Ethereum, the second most valuable cryptocurrency, suffered a similar fate and after touching $5,000 in November 2021 it was trading this Friday at $1,200, 73% less. The experts They rule out that cryptocurrencies become a means of payment for now (except in very few exceptions such as El Salvador, where bitcoin is recognized as a monetary element) and its utility will reside as long-term depositories of value.
This explanation acquires more weight, according to Menke, in those institutions and countries without high levels of corruption and inflation and that enjoy great confidence on the part of the citizenry. In these cases, he points out, they must demonstrate utility to society and the economy if they want to establish themselves and be accepted.
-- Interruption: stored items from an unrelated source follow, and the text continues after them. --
(** X17. Practice mode is not stable under a second pass: the span that
    [highlightKnownWords] puts around a known word carries no attribute
    the walker skips, and the text inside it is a node that matches the
    pattern again as a whole; so when [translateUnknownWords] runs once
    more (every refresh of the translations runs it), a span whose word
    is not white space comes back with its text node replaced by a
    further span of the same kind around the same word, and the old text
    node is marked processed. *)
Theorem practice_second_pass_wraps_again originalText st frag next n :
  highlightFragment originalText (practicePattern (knownWords st)) = Returns frag →
  n ∈ fst (attachAll next frag) → isElement n = true →
  acceptedBelow [] n ≠ [] →
  (∀ id t, (id, t) ∈ acceptedBelow [] n → id ∉ processedNodes st) →
  ∃ id textNode matchedWord,
    n = ElementNode id (js "SPAN")
          [(js "class", js "lang-learner-known");
           (js "data-known", js "true"); (js "title", js "Known word")]
          [TextNode textNode matchedWord] ∧
    translateUnknownWords n [] st
    = Returns
        (ElementNode id (js "SPAN")
           [(js "class", js "lang-learner-known");
            (js "data-known", js "true"); (js "title", js "Known word")]
           [ElementNode (nextNode st) (js "SPAN")
              [(js "class", js "lang-learner-known");
               (js "data-known", js "true"); (js "title", js "Known word")]
              [TextNode (S (nextNode st)) matchedWord]],
         withProcessed (withNextNode st (S (S (nextNode st))))
           ({[ textNode ]} ∪ processedNodes st)).
Proof.
  intros (ms & Hms & Hparts)%highlightFragment_parts (next' & c & Hc & ->)%attachAll_app.
  destruct (Hparts c Hc) as [[t ->]|(m & Hm & ->)]; [done|]. intros _.
  pose proof (matched_word_matches (practicePattern (knownWords st)) _ _ _
                eq_refl eq_refl Hms Hm) as Htest.
  pose proof (highlightFragment_word (practicePattern (knownWords st)) _ _ _
                eq_refl Hms Hm) as Hfrag.
  assert (Hkw : (length (knownWords st) =? 0) = false).
  { destruct (caseSensitive_match (practicePattern (knownWords st)) _ _ _
                eq_refl Hms Hm) as (alt & Halt & _).
    destruct (knownWords st); [by apply elem_of_nil in Halt|done]. }
  unfold knownSpan in *.
  change (fst (attachNode next' (NewSpan ?cls (Str ?w) ?a)))
    with (ElementNode next' (js "SPAN") ((js "class", cls) :: a)
            (if bool_decide (w = []) then [] else [TextNode (S next') w])).
  case_bool_decide as Hw; [done|].
  cbn [acceptedBelow flat_map]. rewrite app_nil_r.
  destruct (acceptNode _ (text m)) eqn:Ha; [|done]. intros _ Hnew.
  specialize (Hnew (S next') (text m) ltac:(left)).
  exists next', (S next'), (text m). split; [done|].
  unfold translateUnknownWords. rewrite Hkw. unfold walkTextNodes.
  cbn [walkBelow walkChildren walkerAlive]. unfold visitText. rewrite Ha.
  cbn [walkerPage]. unfold practiceCallback.
  rewrite bool_decide_eq_false_2 by done. rewrite Htest.
  unfold highlightKnownWords. rewrite Hfrag.
  unfold replaceInParent. cbn [attachAll].
  change (attachNode (nextNode st) (NewSpan ?cls (Str ?w) ?a))
    with (ElementNode (nextNode st) (js "SPAN") ((js "class", cls) :: a)
            (if bool_decide (w = []) then [] else [TextNode (S (nextNode st)) w]),
          S (S (nextNode st))).
  rewrite bool_decide_eq_false_2 by done.
  cbn [replaceChild nodeId]. rewrite Nat.eqb_refl. cbn [app walkerPage].
  reflexivity.
Qed.

(** ** The translation cache *)

Lemma getOwn_setEntry m key value : getOwn (setEntry m key value) key = Some value.
Proof.
  induction m as [|[k v] m IH]; cbn [setEntry getOwn].
  - by rewrite bool_decide_eq_true_2.
  - case_bool_decide as E; cbn [getOwn].
    + by rewrite bool_decide_eq_true_2.
    + by rewrite bool_decide_eq_false_2.
Qed.

Lemma length_setEntry m key value :
  length (setEntry m key value)
  = match getOwn m key with Some _ => length m | None => S (length m) end.
Proof.
  induction m as [|[k v] m IH]; cbn [setEntry getOwn]; [done|].
  case_bool_decide; [done|]. cbn [length]. rewrite IH. by destruct (getOwn m key).
Qed.

Lemma getOwn_None_keys m key : getOwn m key = None (A:=CacheEntry) ↔ key ∉ keys m.
Proof.
  induction m as [|[k v] m IH]; cbn [getOwn keys map fst].
  - split; [intros _; apply not_elem_of_nil|done].
  - case_bool_decide as E.
    + split; [done|]. intros H. exfalso. apply H. subst. left.
    + rewrite IH. unfold keys. rewrite not_elem_of_cons. split; [by split|by intros []].
Qed.

Lemma getOwn_deleteEntry m key key' :
  getOwn (deleteEntry m key) key'
  = if bool_decide (key' = key) then None else getOwn m key'.
Proof.
  induction m as [|[k v] m IH]; cbn [deleteEntry List.filter getOwn fst].
  - by destruct (bool_decide _).
  - fold (deleteEntry m key). destruct (bool_decide_reflect (k = key)) as [->|Hk]; cbn [negb].
    + rewrite IH. case_bool_decide as E; [done|]. by rewrite bool_decide_eq_false_2.
    + cbn [getOwn]. rewrite IH. destruct (bool_decide_reflect (k = key')) as [->|Hk'].
      * by rewrite bool_decide_eq_false_2.
      * done.
Qed.

Lemma length_deleteEntry_le m key : length (deleteEntry m key) ≤ length m.
Proof.
  induction m as [|[k v] m IH]; cbn [deleteEntry List.filter fst]; [done|].
  fold (deleteEntry m key). destruct (negb _); cbn [length]; lia.
Qed.

Lemma keys_deleteEntry m key k : k ∈ keys (deleteEntry m key) ↔ k ∈ keys m ∧ k ≠ key.
Proof.
  induction m as [|[k0 v] m IH]; cbn [deleteEntry List.filter fst keys map].
  - split; [intros H; by apply elem_of_nil in H|intros [H _]; by apply elem_of_nil in H].
  - fold (deleteEntry m key). fold (keys m).
    destruct (bool_decide_reflect (k0 = key)) as [->|Hk]; cbn [negb].
    + rewrite IH, elem_of_cons. split; [intros [? ?]; by split; [right|]|].
      intros [[->|?] ?]; [done|by split].
    + cbn [map fst]. fold (keys (deleteEntry m key)). rewrite !elem_of_cons, IH.
      split; [intros [->|[? ?]]; split; auto|]. intros [[->|?] ?]; [by left|by right].
Qed.

Lemma NoDup_keys_deleteEntry m key : NoDup (keys m) → NoDup (keys (deleteEntry m key)).
Proof.
  induction m as [|[k0 v] m IH]; cbn [deleteEntry List.filter fst keys map]; [done|].
  fold (deleteEntry m key). fold (keys m). intros [Hk Hm]%NoDup_cons.
  destruct (negb _); [|by apply IH]. cbn [map fst]. fold (keys (deleteEntry m key)).
  apply NoDup_cons. split; [|by apply IH]. rewrite keys_deleteEntry. by intros [? _].
Qed.

Lemma length_deleteEntry_in m key :
  NoDup (keys m) → key ∈ keys m → S (length (deleteEntry m key)) = length m.
Proof.
  induction m as [|[k0 v] m IH]; cbn [deleteEntry List.filter fst keys map].
  { intros _ H. by apply elem_of_nil in H. }
  fold (deleteEntry m key). fold (keys m). intros [Hk Hm]%NoDup_cons Hin.
  destruct (bool_decide_reflect (k0 = key)) as [->|Hne]; cbn [negb length].
  - f_equal. clear IH Hin Hm. induction m as [|[k1 v1] m IH]; [done|].
    cbn [deleteEntry List.filter fst]. fold (deleteEntry m key).
    cbn [keys map fst] in Hk. fold (keys m) in Hk. apply not_elem_of_cons in Hk as [Hne Hk].
    rewrite bool_decide_eq_false_2 by done. cbn [negb length]. f_equal. by apply IH.
  - f_equal. apply IH; [done|]. apply elem_of_cons in Hin as [?|?]; [congruence|done].
Qed.

Lemma length_deleteAll (items : list (jsstring * Z)) m :
  NoDup (keys m) → NoDup (map fst items) → (∀ k, k ∈ map fst items → k ∈ keys m) →
  length (fold_left (fun m item => deleteEntry m (fst item)) items m) + length items
  = length m.
Proof.
  revert m. induction items as [|[k t] items IH]; intros m Hm Hi Hsub; cbn [fold_left].
  { cbn. lia. }
  cbn [map fst] in Hi. apply NoDup_cons in Hi as [Hk Hi]. cbn [fst length].
  rewrite <- (length_deleteEntry_in m k Hm); [|apply Hsub; left].
  rewrite <- (IH (deleteEntry m k)); [lia|by apply NoDup_keys_deleteEntry|done|].
  intros k' Hk'. apply keys_deleteEntry. split; [apply Hsub; by right|].
  intros ->. done.
Qed.

Lemma insertByTimestamp_Permutation e sorted : insertByTimestamp e sorted ≡ₚ e :: sorted.
Proof.
  induction sorted as [|x rest IH]; cbn [insertByTimestamp]; [done|].
  destruct (_ <=? _)%Z; [done|]. rewrite IH. apply perm_swap.
Qed.

Lemma sortByTimestamp_Permutation l : sortByTimestamp l ≡ₚ l.
Proof.
  induction l as [|e rest IH]; cbn [sortByTimestamp]; [done|].
  by rewrite insertByTimestamp_Permutation, IH.
Qed.

Lemma length_limitPersistent p :
  NoDup (keys p) → length (limitPersistent p) ≤ maxCacheSize.
Proof.
  intros Hp. unfold limitPersistent.
  assert (Hk : length (keys p) = length p) by (unfold keys; apply length_map).
  rewrite Hk. destruct (Nat.ltb_spec maxCacheSize (length p)) as [Hlt|Hle]; [|done].
  set (sorted := sortByTimestamp (map (fun kv => (fst kv, timestamp (snd kv))) p)).
  assert (Hperm : map fst sorted ≡ₚ keys p).
  { unfold sorted. rewrite sortByTimestamp_Permutation. unfold keys.
    by rewrite map_map. }
  assert (Hlen : length sorted = length p).
  { by rewrite <- (length_map fst sorted), Hperm. }
  pose proof (length_deleteAll (take (length p - maxCacheSize) sorted) p Hp) as Hall.
  rewrite length_take in Hall.
  assert (length (fold_left (fun m item => deleteEntry m (fst item))
                    (take (length p - maxCacheSize) sorted) p)
          + (length p - maxCacheSize) `min` length sorted = length p) as Hsum.
  { apply Hall.
    - assert (Hnd : NoDup (map fst sorted)) by (by rewrite Hperm).
      rewrite <- (take_drop (length p - maxCacheSize) sorted), map_app in Hnd.
      by apply NoDup_app in Hnd as [? _].
    - intros k Hk'. rewrite <- Hperm.
      rewrite <- (take_drop (length p - maxCacheSize) sorted), map_app.
      apply elem_of_app. by left. }
  lia.
Qed.

Lemma NoDup_keys_setEntry m key value : NoDup (keys m) → NoDup (keys (setEntry m key value)).
Proof.
  induction m as [|[k v] m IH]; cbn [setEntry keys map fst].
  { intros _. apply NoDup_singleton. }
  fold (keys m). intros [Hk Hm]%NoDup_cons. case_bool_decide as E.
  - cbn [map fst]. fold (keys m). subst. by apply NoDup_cons.
  - cbn [map fst]. fold (keys (setEntry m key value)). apply NoDup_cons. split; [|by apply IH].
    clear IH Hm. induction m as [|[k1 v1] m IH]; cbn [setEntry keys map fst].
    + by apply not_elem_of_cons.
    + cbn [keys map fst] in Hk. fold (keys m) in Hk. apply not_elem_of_cons in Hk as [? ?].
      case_bool_decide; cbn [map fst]; fold (keys m); fold (keys (setEntry m key value));
        apply not_elem_of_cons; split; try done. by apply IH.
Qed.

Lemma cacheTranslation_memory now cacheKey translation api :
  length (translationCache api) ≤ 1000 →
  getOwn (translationCache (cacheTranslation now cacheKey translation api)) cacheKey
  = Some (mkCacheEntry translation now) ∧
  length (translationCache (cacheTranslation now cacheKey translation api)) ≤ 1000.
Proof.
  intros Hlen. unfold cacheTranslation. cbn [translationCache].
  set (e := mkCacheEntry translation now).
  pose proof (getOwn_setEntry (translationCache api) cacheKey e) as Hget.
  pose proof (length_setEntry (translationCache api) cacheKey e) as Hl.
  destruct (Nat.ltb_spec 1000 (length (setEntry (translationCache api) cacheKey e))) as [Hgt|Hle];
    [|done].
  destruct (getOwn (translationCache api) cacheKey) eqn:Eold; [lia|].
  destruct (translationCache api) as [|[k0 v0] m] eqn:Em; [cbn in *; lia|].
  cbn [getOwn] in Eold. destruct (bool_decide_reflect (k0 = cacheKey)) as [|Hne]; [done|].
  cbn [setEntry] in *. rewrite bool_decide_eq_false_2 in * by done.
  split.
  - rewrite getOwn_deleteEntry. rewrite bool_decide_eq_false_2 by done. exact Hget.
  - cbn [deleteEntry List.filter fst]. rewrite bool_decide_eq_true_2 by done. cbn [negb].
    pose proof (length_deleteEntry_le (setEntry m cacheKey e) k0) as Hd.
    unfold deleteEntry in Hd. cbn [length] in *. lia.
Qed.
Pastor (Bit2Me) assures that bitcoin fulfills a “historical role” and that more and more citizens will understand the importance of hoarding wealth through crypto assets: out of the reach of third parties and with a monetary issue defined by mathematics, without a central authority to support it but sure.
For his part, San Nicolás considers that after the reconfiguration of the industry with more solvent and transparent companies, the NFTs (from English, non-fungible token), bitcoin, ethereum, the second most valuable cryptocurrency on which he places special emphasis, will remain. , and the decentralized community, intrinsic to the ecosystem.